**EXERCISE MATERIAL**
-*-*-

(** [os.path.exists(path)] *)
Definition exists_on (disk : Disk) (path : string) : bool :=
  bool_decide (is_Some (disk !! path)).

(** An open [ZipFile]: its members in the order of the archive, each a name
    and its bytes. *)
Definition ZipFile : Type := list (string * string).

(** [z.namelist()] *)
Definition namelist (z : ZipFile) : list string := map fst z.

(** The bytes [z.extract] writes for a name: those of the member the
    archive's directory holds under it, the last one of that name. *)
Definition member_data (z : ZipFile) (name : string) : string :=
  fold_left (fun data m => if String.eqb (fst m) name then snd m else data) z "".

(** [z.extract(name, target_folder)]: the member is written below the target
    folder, at the path the two join to, which is where [zipfile] puts a
    member whose name is a relative path without [.] and [..] parts. *)
Definition extract (z : ZipFile) (name target_folder : string) (disk : Disk) : Disk :=
  <[os_path.join target_folder name := member_data z name]> disk.

(** The state the loop of [unzip_files] runs on: the disk, the names handed
    to [z.extract] so far, and the list under construction. *)
Record unzip_state : Type := UnzipState {
  disk_of : Disk;
  extracted : list string;
  xml_files : list string
}.

(** One turn of the loop of [unzip_files]. *)
Definition unzip_step (z : ZipFile) (target_folder type : string)
    (st : unzip_state) (filename : string) : unzip_state :=
  if Str.endswith filename type then
    let absolute_path := os_path.join target_folder filename in
    if negb (exists_on (disk_of st) absolute_path) then
      UnzipState (extract z filename target_folder (disk_of st))
                 (extracted st ++ [filename])%list
                 (xml_files st ++ [absolute_path])%list
    else
      UnzipState (disk_of st) (extracted st) (xml_files st ++ [absolute_path])%list
  else st.

(** [unzip_files(filename, target_folder, type)], on the archive [z] that
    [ZipFile(filename)] opens. *)
Definition unzip_files (z : ZipFile) (target_folder : string) (type : string)
    (disk : Disk) : unzip_state :=
  fold_left (unzip_step z target_folder type) (namelist z) (UnzipState disk [] []).

(** ** Requests and responses *)

Inductive Callback : Type :=
  | parse
  | handle_package_file_cb
  | handle_package_ftp_cb.

Record Request : Type := MkRequest {
  url : string;
  meta : gmap string string;
  callback : Callback
}.

Record Response : Type := MkResponse {
  response_url : string;
  body : string;
  response_meta : gmap string string
}.

(** ** [handle_package_ftp] *)

(** The [while True] loop: [splitext] is applied until it finds no
    extension. [fuel] bounds the number of turns. *)
Fixpoint splitext_loop (fuel : nat) (zip_target_folder : string) : option string :=
  match fuel with
  | O => None
  | S k =>
      let '(zip_target_folder, dummy) := os_path.splitext zip_target_folder in
      if String.eqb dummy "" then Some zip_target_folder
      else splitext_loop k zip_target_folder
  end.

(** Lines 193 and 194: the folder the archival branch unpacks into. *)
Definition archival_folder (zip_target_folder : string) : string :=
  let zip_target_folder :=
    Str.slice_to zip_target_folder (Str.find zip_target_folder "_archival") in
  os_path.join zip_target_folder "archival".

(** The request of one XML file, with the two sibling paths. *)
Definition xml_request (zip_filepath xml_file : string) : Request :=
  let dir_path := os_path.dirname xml_file in
  let filename := nth 0 (Str.split (os_path.basename xml_file) ".") "" in
  let pdf_url := os_path.join3 dir_path "pdf" (filename ++ "." ++ "pdf") in
  let pdfa_url := os_path.join3 dir_path "archival" (filename ++ "." ++ "pdf") in
  MkRequest ("file://" ++ xml_file)
            (list_to_map [("package_path", zip_filepath); ("xml_url", xml_file);
                          ("pdf_url", pdf_url); ("pdfa_url", pdfa_url)])
            parse.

-*-*-

**YOUR GOAL**
Output exactly one stretch of the listing: from the line containing "let absolute_path := os_path.join" through the line containing "let pdfa_url := os_path.join3", both end lines included.

**SOLUTION**
    let absolute_path := os_path.join target_folder filename in
    if negb (exists_on (disk_of st) absolute_path) then
      UnzipState (extract z filename target_folder (disk_of st))
                 (extracted st ++ [filename])%list
                 (xml_files st ++ [absolute_path])%list
    else
      UnzipState (disk_of st) (extracted st) (xml_files st ++ [absolute_path])%list
  else st.

(** [unzip_files(filename, target_folder, type)], on the archive [z] that
    [ZipFile(filename)] opens. *)
Definition unzip_files (z : ZipFile) (target_folder : string) (type : string)
    (disk : Disk) : unzip_state :=
  fold_left (unzip_step z target_folder type) (namelist z) (UnzipState disk [] []).

(** ** Requests and responses *)

Inductive Callback : Type :=
  | parse
  | handle_package_file_cb
  | handle_package_ftp_cb.

Record Request : Type := MkRequest {
  url : string;
  meta : gmap string string;
  callback : Callback
}.

Record Response : Type := MkResponse {
  response_url : string;
  body : string;
  response_meta : gmap string string
}.

(** ** [handle_package_ftp] *)

(** The [while True] loop: [splitext] is applied until it finds no
    extension. [fuel] bounds the number of turns. *)
Fixpoint splitext_loop (fuel : nat) (zip_target_folder : string) : option string :=
  match fuel with
  | O => None
  | S k =>
      let '(zip_target_folder, dummy) := os_path.splitext zip_target_folder in
      if String.eqb dummy "" then Some zip_target_folder
      else splitext_loop k zip_target_folder
  end.

(** Lines 193 and 194: the folder the archival branch unpacks into. *)
Definition archival_folder (zip_target_folder : string) : string :=
  let zip_target_folder :=
    Str.slice_to zip_target_folder (Str.find zip_target_folder "_archival") in
  os_path.join zip_target_folder "archival".

(** The request of one XML file, with the two sibling paths. *)
Definition xml_request (zip_filepath xml_file : string) : Request :=
  let dir_path := os_path.dirname xml_file in
  let filename := nth 0 (Str.split (os_path.basename xml_file) ".") "" in
  let pdf_url := os_path.join3 dir_path "pdf" (filename ++ "." ++ "pdf") in
  let pdfa_url := os_path.join3 dir_path "archival" (filename ++ "." ++ "pdf") in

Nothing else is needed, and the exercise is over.